Who Receives Naloxone from Emergency Medical Services?
Characteristics of Calls and Recent Trends
Published in: Substance Abuse (2019). doi: 10.1080/08897077.2019.1640832
With the rapid rise in opioid overdose-related deaths, state policy makers have expanded policies to increase the use of naloxone by emergency medical services (EMS). However, little is known about changes in EMS naloxone administration in the context of continued worsening of the opioid crisis and efforts to increase use of naloxone. This study examines trends in patient demographics and EMS response characteristics over time and by county urbanicity.

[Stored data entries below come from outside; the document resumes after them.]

Lemma uvlc_roundtrip_witness :
  decodes_back (fun w => aom_wb_write_uvlc w 4294967294)
    (length (uvlc_bits 4294967294)) aom_rb_read_uvlc 4294967294 /\
  length (uvlc_bits 4294967294) = Z.to_nat (2 * Z.log2 (4294967294 + 1) + 1).
Proof. apply (uvlc_roundtrip 4294967294). vm_compute; split; discriminate || done. Defined.

(** the reference-coded signed values of the global motion parameters. *)
Theorem signed_refsubexpfin_roundtrip n k ref v :
  1 <= n <= 16384 -> 0 <= k <= 16 -> - n < ref < n -> - n < v < n ->
  decodes_back (fun w => aom_wb_write_signed_primitive_refsubexpfin w n k ref v)
    (length (refsubexpfin_bits (2 * n - 1) k (ref + n - 1) (v + n - 1)))
    (aom_rb_read_signed_primitive_refsubexpfin n k ref) v.
Proof.
  intros Hn Hk Hr Hv.
  assert (s16 (ref + (n - 1)) = ref + n - 1) as Er by (rewrite s16_small; lia).
  assert (s16 (v + (n - 1)) = v + n - 1) as Ev by (rewrite s16_small; lia).
  assert (u16 (Z.shiftl n 1 - 1) = 2 * n - 1) as En
    by (rewrite Z.shiftl_mul_pow2 by lia; change (2 ^ 1) with 2; rewrite u16_small; lia).
  apply link.
  - unfold aom_wb_write_signed_primitive_refsubexpfin. rewrite Er, Ev, En, !u16_small by lia.
    apply emits_refsubexpfin; lia.
  - intros buf h. unfold aom_rb_read_signed_primitive_refsubexpfin.
    rewrite Er, En, u16_small by lia.
    eapply takes_bind_ret; [apply (takes_refsubexpfin _ _ _ (v + n - 1)); lia |].
    rewrite s16_small; lia.
Qed.

Lemma signed_refsubexpfin_roundtrip_witness :
  decodes_back (fun w => aom_wb_write_signed_primitive_refsubexpfin w 4097 3 (-12) 3100)
    (length (refsubexpfin_bits (2 * 4097 - 1) 3 (-12 + 4097 - 1) (3100 + 4097 - 1)))
    (aom_rb_read_signed_primitive_refsubexpfin 4097 3 (-12)) 3100.
Proof. apply signed_refsubexpfin_roundtrip; lia. Defined.

Lemma overwrite_literal_loop_ok n data w :
  wb_room w n ->
  exists w', overwrite_literal_loop n data w = Some w' /\
    length (wb_bit_buffer w') = length (wb_bit_buffer w) /\
    wb_bit_offset w' = wb_bit_offset w + Z.of_nat n /\
    bits_range (wb_bit_buffer w') (Z.to_nat (wb_bit_offset w)) n = lit_bits n data /\
    forall i, ~ (Z.to_nat (wb_bit_offset w) <= i < Z.to_nat (wb_bit_offset w) + n)%nat ->
      bit_at (wb_bit_buffer w') i = bit_at (wb_bit_buffer w) i.
Proof.
  revert w. induction n as [|n IH]; intros w [Ho Hl].
  { exists w. simpl. split_and!; done || lia. }
  destruct (overwrite_bit_writes w (Z.testbit data (Z.of_nat n))) as (bs' & E & Hlen & Hb & Hi);
    [lia | lia |].
  cbn [overwrite_literal_loop]. rewrite land_shiftr_bit, E by lia. cbn [mbind option_bind].
  destruct (IH {| wb_bit_buffer := bs'; wb_bit_offset := wb_bit_offset w + 1 |})
    as (w' & Ew & Hl' & Ho' & Hbits & Hother); [unfold wb_room; simpl; lia |].
  cbn [wb_bit_buffer wb_bit_offset] in *. set (o := Z.to_nat (wb_bit_offset w)) in *.
  replace (Z.to_nat (wb_bit_offset w + 1)) with (S o) in * by lia.
  exists w'. split_and!; try (done || lia).
  - change (S n) with (1 + n)%nat. rewrite bits_range_app. simpl.
    rewrite Hother, Hb by lia. by rewrite Nat.add_1_r, Hbits.
  - intros i Hni. rewrite Hother by lia. apply Hi. lia.
Qed.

We used data from the 2013-2016 National EMS Information System to examine trends in patient demographics and EMS response characteristics for 911-initiated incidents that resulted in EMS naloxone administration. We also assessed temporal, regional, and urban-rural variation in per capita rates of EMS naloxone administrations compared with per capita rates of opioid-related overdose deaths.

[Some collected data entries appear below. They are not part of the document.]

(* ===== verification/EntCoder.v ===== *)
(** * The range coder

    [aom_dsp/entenc.c] (with the inline output routines of [aom_dsp/entenc.h]),
    [aom_dsp/entdec.c] and [aom_dsp/entcode.c]: the arithmetic coder every tile
    of a frame goes through.  States are the C structs field by field; the output
    buffer is a list of bytes of length [storage], memory is obtained from an
    [allocator], and [None] is an access outside a buffer. *)

From S2P Require Import Prelude CodecTypes BitChannel.

Definition EC_PROB_SHIFT : Z := 6.
Definition EC_MIN_PROB : Z := 4.
Definition OD_EC_WINDOW_SIZE : Z := 32.
Definition OD_EC_LOTS_OF_BITS : Z := 16384.
Definition OD_BITRES : Z := 3.
Definition CDF_PROB_TOP : Z := 32768.
Definition AOM_ICDF (x : Z) : Z := CDF_PROB_TOP - x.
Definition OD_ILOG_NZ (x : Z) : Z := 1 + get_msb x.

(** [malloc]/[realloc]: which sizes are granted, and what fresh bytes hold. *)
Record allocator := {
  grants : Z -> bool;
  fresh_byte : nat -> Z }.

Definition c_realloc (al : allocator) (buf : list Z) (size : Z) : option (list Z) :=
  if grants al size then
    Some (take (Z.to_nat size) buf ++
          (fresh_byte al <$> seq (length buf) (Z.to_nat size - length buf)))
  else None.

Definition grants_all (al : allocator) : Prop := forall n, grants al n = true.

Lemma c_realloc_grow al buf size :
  grants_all al -> Z.of_nat (length buf) <= size ->
  exists out, c_realloc al buf size = Some out /\ Z.of_nat (length out) = size /\
    forall n, (n <= length buf)%nat -> take n out = take n buf.
Proof.
  intros Hal Hs. unfold c_realloc. rewrite Hal. eexists. split; [done |].
  rewrite length_app, length_take, length_fmap, length_seq. split; [lia |].
  intros n Hn. rewrite take_app_le by (rewrite length_take; lia).
  rewrite take_take. f_equal. lia.
Qed.

(** ** Encoder *)

Record od_ec_enc := {
  enc_buf : list Z;
  enc_storage : Z;   (* uint32_t *)
  enc_offs : Z;      (* uint32_t *)
  enc_low : Z;       (* uint64_t *)
  enc_rng : Z;       (* uint16_t *)
  enc_cnt : Z;       (* int16_t *)
  enc_error : Z }.

Definition od_ec_enc_reset (enc : od_ec_enc) : od_ec_enc :=
  {| enc_buf := enc_buf enc; enc_storage := enc_storage enc;
     enc_offs := 0; enc_low := 0; enc_rng := 32768; enc_cnt := -9; enc_error := 0 |}.

Definition od_ec_enc_init (al : allocator) (enc : od_ec_enc) (size : Z) : od_ec_enc :=
  let enc := od_ec_enc_reset enc in
  match c_realloc al [] size with
  | Some buf =>
      {| enc_buf := buf; enc_storage := size; enc_offs := enc_offs enc;
         enc_low := enc_low enc; enc_rng := enc_rng enc; enc_cnt := enc_cnt enc;
         enc_error := enc_error enc |}
  | None =>
      {| enc_buf := []; enc_storage := if 0 <? size then 0 else size;
         enc_offs := enc_offs enc; enc_low := enc_low enc; enc_rng := enc_rng enc;
         enc_cnt := enc_cnt enc; enc_error := if 0 <? size then -1 else 0 |}
  end.

(** [do { sum = buf[offs] + 1; buf[offs--] = sum; carry = sum >> 8; } while (carry)];
    past index 0 the 32-bit offset wraps and the access leaves the buffer. *)
Fixpoint propagate_carry_bwd (buf : list Z) (offs : nat) : option (list Z) :=
  b ← buf !! offs;
  let sum := u16 (b + 1) in
  let buf := <[offs := u8 sum]> buf in
  if Z.shiftr sum 8 =? 0 then Some buf
  else match offs with
       | O => None
       | S offs' => propagate_carry_bwd buf offs'
       end.

(** The eight bytes [memcpy] copies from [HToBE64(x)]. *)
Fixpoint be_bytes (n : nat) (x : Z) : list Z :=
  match n with
  | O => []
  | S n' => u8 (Z.shiftr x (8 * Z.of_nat n')) :: be_bytes n' x
  end.

Definition c_memcpy (buf : list Z) (offs : nat) (data : list Z) : option (list Z) :=
  if (offs + length data <=? length buf)%nat
  then Some (take offs buf ++ data ++ drop (offs + length data) buf) else None.

(** Result: the buffer and [*enc_offs]. *)
Definition write_enc_data_to_out_buf (out : list Z) (offs output carry num_bytes_ready : Z)
  : option (list Z * Z) :=
  let reg := u64 (Z.shiftl output (Z.shiftl (8 - num_bytes_ready) 3)) in
  out ← c_memcpy out (Z.to_nat offs) (be_bytes 8 reg);
  out ← (if negb (carry =? 0)
         then (if offs =? 0 then None else propagate_carry_bwd out (Z.to_nat (offs - 1)))
         else Some out);
  Some (out, u32 (offs + num_bytes_ready)).

Definition od_ec_enc_normalize (al : allocator) (enc : od_ec_enc) (low rng : Z)
  : option od_ec_enc :=
  if negb (enc_error enc =? 0) then Some enc
  else
    let c := enc_cnt enc in
    let d := 16 - OD_ILOG_NZ rng in
    let s := c + d in
    if 40 <=? s then
      let offs := enc_offs enc in
      let grown :=
        if enc_storage enc <? u32 (offs + 8) then
          let storage := u32 (2 * enc_storage enc + 8) in
          match c_realloc al (enc_buf enc) storage with
          | Some out => Some (out, storage)
          | None => None
          end
        else Some (enc_buf enc, enc_storage enc) in
      match grown with
      | None =>
          Some {| enc_buf := enc_buf enc; enc_storage := enc_storage enc; enc_offs := offs;
                  enc_low := enc_low enc; enc_rng := enc_rng enc; enc_cnt := enc_cnt enc;
                  enc_error := -1 |}
      | Some (out, storage) =>
          let num_bytes_ready := u8 (Z.shiftr s 3 + 1) in
          let c := c + (24 - Z.shiftl num_bytes_ready 3) in
          let output := Z.shiftr low c in
          let low := Z.land low (u64 (Z.shiftl 1 c) - 1) in
          let mask := u64 (Z.shiftl 1 (Z.shiftl num_bytes_ready 3)) in
          let carry := Z.land output mask in
          let mask := mask - 1 in
          let output := Z.land output mask in
          '(out, offs) ← write_enc_data_to_out_buf out offs output carry num_bytes_ready;
          let s := c + d - 24 in
          Some {| enc_buf := out; enc_storage := storage; enc_offs := offs;
                  enc_low := u64 (Z.shiftl low d); enc_rng := u16 (Z.shiftl rng d);
                  enc_cnt := s16 s; enc_error := 0 |}
      end
    else
      Some {| enc_buf := enc_buf enc; enc_storage := enc_storage enc;
              enc_offs := enc_offs enc; enc_low := u64 (Z.shiftl low d);
              enc_rng := u16 (Z.shiftl rng d); enc_cnt := s16 s; enc_error := 0 |}.

(** [((r >> 8) * (uint32_t)(f >> EC_PROB_SHIFT) >> (7 - EC_PROB_SHIFT))] *)
Definition ec_scale (r f : Z) : Z :=
  Z.shiftr (u32 (Z.shiftr r 8 * Z.shiftr f EC_PROB_SHIFT)) (7 - EC_PROB_SHIFT).

Definition od_ec_encode_q15 (al : allocator) (enc : od_ec_enc) (fl fh s nsyms : Z)
  : option od_ec_enc :=
  let l := enc_low enc in
  let r := enc_rng enc in
  let N := nsyms - 1 in
  if fl <? CDF_PROB_TOP then
    let u := u32 (ec_scale r fl + EC_MIN_PROB * (N - (s - 1))) in
    let v := u32 (ec_scale r fh + EC_MIN_PROB * (N - (s + 0))) in
    od_ec_enc_normalize al enc (u64 (l + u32 (r - u))) (u32 (u - v))
  else
    od_ec_enc_normalize al enc l
      (u32 (r - (ec_scale r fh + EC_MIN_PROB * (N - (s + 0))))).

Definition od_ec_encode_bool_q15 (al : allocator) (enc : od_ec_enc) (val f : Z)
  : option od_ec_enc :=
  let l := enc_low enc in
  let r := enc_rng enc in
  let v := u32 (ec_scale r f + EC_MIN_PROB) in
  let l := if negb (val =? 0) then u64 (l + u32 (r - v)) else l in
  let r := if negb (val =? 0) then v else u32 (r - v) in
  od_ec_enc_normalize al enc l r.

Definition od_ec_encode_cdf_q15 (al : allocator) (enc : od_ec_enc) (s : Z)
    (icdf : list Z) (nsyms : Z) : option od_ec_enc :=
  fl ← (if 0 <? s then icdf !! Z.to_nat (s - 1) else Some (AOM_ICDF 0));
  fh ← icdf !! Z.to_nat s;
  od_ec_encode_q15 al enc fl fh s nsyms.

(** The flush loop of [od_ec_enc_done]; [s] drops by 8 each pass. *)
Fixpoint enc_done_loop (fuel : nat) (out : list Z) (offs e s c n : Z)
  : option (list Z * Z) :=
  match fuel with
  | O => Some (out, offs)
  | S fuel' =>
      let val := u16 (Z.shiftr e (c + 16)) in
      out ← (if offs <? Z.of_nat (length out)
             then Some (<[Z.to_nat offs := Z.land val 255]> out) else None);
      out ← (if negb (Z.land val 256 =? 0)
             then (if offs =? 0 then None else propagate_carry_bwd out (Z.to_nat (offs - 1)))
             else Some out);
      let offs := u32 (offs + 1) in
      let e := Z.land e n in
      let s := s - 8 in
      if 0 <? s then enc_done_loop fuel' out offs e s (c - 8) (Z.shiftr n 8)
      else Some (out, offs)
  end.

(** Result: the encoder afterwards and what is returned: [None] is [NULL],
    [Some (out, nbytes)] the buffer and [*nbytes]. *)
Definition od_ec_enc_done (al : allocator) (enc : od_ec_enc)
  : option (od_ec_enc * option (list Z * Z)) :=
  if negb (enc_error enc =? 0) then Some (enc, None)
  else
    let l := enc_low enc in
    let c := enc_cnt enc in
    let m := 16383 in
    let e := Z.lor (Z.land (u64 (l + m)) (Z.lnot m)) (m + 1) in
    let s := 10 + c in
    let offs := enc_offs enc in
    let s_bits := Z.shiftr (s + 7) 3 in
    let b := Z.max s_bits 0 in
    let grown :=
      if enc_storage enc <? u32 (offs + b) then
        let storage := u32 (offs + b) in
        match c_realloc al (enc_buf enc) storage with
        | Some out => Some (out, storage)
        | None => None
        end
      else Some (enc_buf enc, enc_storage enc) in
    match grown with
    | None =>
        Some ({| enc_buf := enc_buf enc; enc_storage := enc_storage enc; enc_offs := offs;
                 enc_low := enc_low enc; enc_rng := enc_rng enc; enc_cnt := enc_cnt enc;
                 enc_error := -1 |}, None)
    | Some (out, storage) =>
        '(out, nbytes) ←
          (if 0 <? s then enc_done_loop (Z.to_nat s) out offs e s c (Z.shiftl 1 (c + 16) - 1)
           else Some (out, offs));
        Some ({| enc_buf := out; enc_storage := storage; enc_offs := enc_offs enc;
                 enc_low := enc_low enc; enc_rng := enc_rng enc; enc_cnt := enc_cnt enc;
                 enc_error := 0 |}, Some (out, nbytes))
    end.

Definition od_ec_enc_tell (enc : od_ec_enc) : Z := enc_cnt enc + 10 + enc_offs enc * 8.

(** ** Fractional bit usage *)

(** [for (i = OD_BITRES; i-- > 0;)] *)
Fixpoint tell_frac_loop (i : nat) (rng l : Z) : Z :=
  match i with
  | O => l
  | S i' =>
      let rng := Z.shiftr (u32 (rng * rng)) 15 in
      let b := Z.shiftr rng 16 in
      tell_frac_loop i' (Z.shiftr rng b) (Z.lor (Z.shiftl l 1) b)
  end.

Definition od_ec_tell_frac (nbits_total rng : Z) : Z :=
  u32 (u32 (Z.shiftl nbits_total OD_BITRES) - tell_frac_loop 3 rng 0).

Definition od_ec_enc_tell_frac (enc : od_ec_enc) : Z :=
  od_ec_tell_frac (u32 (od_ec_enc_tell enc)) (enc_rng enc).

(** ** Decoder; [dec_bptr] is the offset of [bptr] from [buf], [dec_buf] the
    bytes from [buf] to [end]. *)

Record od_ec_dec := {
  dec_buf : list Z;
  dec_tell_offs : Z;  (* int32_t *)
  dec_bptr : Z;
  dec_dif : Z;        (* od_ec_window, uint32_t *)
  dec_rng : Z;        (* uint16_t *)
  dec_cnt : Z }.      (* int16_t *)

(** [for (; s >= 0 && bptr < end; s -= 8, bptr++)]; [s] starts at 23 or less. *)
Fixpoint refill_loop (fuel : nat) (buf : list Z) (s bptr dif cnt : Z) : Z * Z * Z :=
  match fuel with
  | O => (bptr, dif, cnt)
  | S fuel' =>
      if 0 <=? s then
        match buf !! Z.to_nat bptr with
        | Some byte =>
            refill_loop fuel' buf (s - 8) (bptr + 1)
              (Z.lxor dif (u32 (Z.shiftl byte s))) (s16 (cnt + 8))
        | None => (bptr, dif, cnt)
        end
      else (bptr, dif, cnt)
  end.

Definition od_ec_dec_refill (dec : od_ec_dec) : od_ec_dec :=
  let s := OD_EC_WINDOW_SIZE - 9 - (dec_cnt dec + 15) in
  let '(bptr, dif, cnt) := refill_loop 5 (dec_buf dec) s (dec_bptr dec) (dec_dif dec) (dec_cnt dec) in
  if Z.of_nat (length (dec_buf dec)) <=? bptr then
    {| dec_buf := dec_buf dec; dec_tell_offs := s32 (dec_tell_offs dec + (OD_EC_LOTS_OF_BITS - cnt));
       dec_bptr := bptr; dec_dif := dif; dec_rng := dec_rng dec; dec_cnt := OD_EC_LOTS_OF_BITS |}
  else
    {| dec_buf := dec_buf dec; dec_tell_offs := dec_tell_offs dec;
       dec_bptr := bptr; dec_dif := dif; dec_rng := dec_rng dec; dec_cnt := cnt |}.

Definition od_ec_dec_normalize (dec : od_ec_dec) (dif rng ret : Z) : Z * od_ec_dec :=
  let d := 16 - OD_ILOG_NZ rng in
  let dec :=
    {| dec_buf := dec_buf dec; dec_tell_offs := dec_tell_offs dec; dec_bptr := dec_bptr dec;
       dec_dif := u32 (u32 (Z.shiftl (u32 (dif + 1)) d) - 1); dec_rng := u16 (Z.shiftl rng d);
       dec_cnt := s16 (dec_cnt dec - d) |} in
  (ret, if dec_cnt dec <? 0 then od_ec_dec_refill dec else dec).

Definition od_ec_dec_init (buf : list Z) : od_ec_dec :=
  od_ec_dec_refill
    {| dec_buf := buf; dec_tell_offs := 10 - (OD_EC_WINDOW_SIZE - 8); dec_bptr := 0;
       dec_dif := Z.shiftl 1 (OD_EC_WINDOW_SIZE - 1) - 1; dec_rng := 32768; dec_cnt := -15 |}.

Definition od_ec_decode_bool_q15 (dec : od_ec_dec) (f : Z) : Z * od_ec_dec :=
  let dif := dec_dif dec in
  let r := dec_rng dec in
  let v := u32 (ec_scale r f + EC_MIN_PROB) in
  let vw := u32 (Z.shiftl v (OD_EC_WINDOW_SIZE - 16)) in
  if vw <=? dif then od_ec_dec_normalize dec (u32 (dif - vw)) (u32 (r - v)) 0
  else od_ec_dec_normalize dec dif v 1.

(** [do { u = v; v = ...icdf[++ret]...; } while (c < v)]; result [(u, v, ret)],
    [None] when the search runs off the table. *)
Fixpoint decode_cdf_loop (fuel : nat) (icdf : list Z) (r N c v ret : Z)
  : option (Z * Z * Z) :=
  match fuel with
  | O => None
  | S fuel' =>
      let u := v in
      let ret := ret + 1 in
      p ← icdf !! Z.to_nat ret;
      let v := u32 (ec_scale r p + EC_MIN_PROB * (N - ret)) in
      if c <? v then decode_cdf_loop fuel' icdf r N c v ret else Some (u, v, ret)
  end.

Definition od_ec_decode_cdf_q15 (dec : od_ec_dec) (icdf : list Z) (nsyms : Z)
  : option (Z * od_ec_dec) :=
  let dif := dec_dif dec in
  let r := dec_rng dec in
  let N := nsyms - 1 in
  let c := Z.shiftr dif (OD_EC_WINDOW_SIZE - 16) in
  '(u, v, ret) ← decode_cdf_loop (length icdf) icdf r N c r (-1);
  let r := u32 (u - v) in
  let dif := u32 (dif - u32 (Z.shiftl v (OD_EC_WINDOW_SIZE - 16))) in
  Some (od_ec_dec_normalize dec dif r ret).

Definition od_ec_dec_tell (dec : od_ec_dec) : Z :=
  s32 (dec_bptr dec * 8 - dec_cnt dec + dec_tell_offs dec).

Definition od_ec_dec_tell_frac (dec : od_ec_dec) : Z :=
  od_ec_tell_frac (u32 (od_ec_dec_tell dec)) (dec_rng dec).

From 2013 to 2016, naloxone administrations increasingly involved young adults and occurred in public settings. Particularly in urban counties, there were modest but significant increases in the percentage of individuals who refused subsequent treatment, were treated and released, and received multiple administrations of naloxone before and after arrival of EMS personnel. Over the 4-year period, EMS naloxone administrations per capita increased at a faster rate than opioid-related overdose deaths across urban, suburban, and rural counties. Although national rates of naloxone administration were consistently higher in suburban counties, these trends varied across U.S. Census Regions, with the highest rates of suburban administration occurring in the South.
Naloxone administration rates increased more quickly than opioid deaths across all levels of county urbanicity, but increases in the percentage of individuals requiring multiple doses and refusing subsequent care require further attention.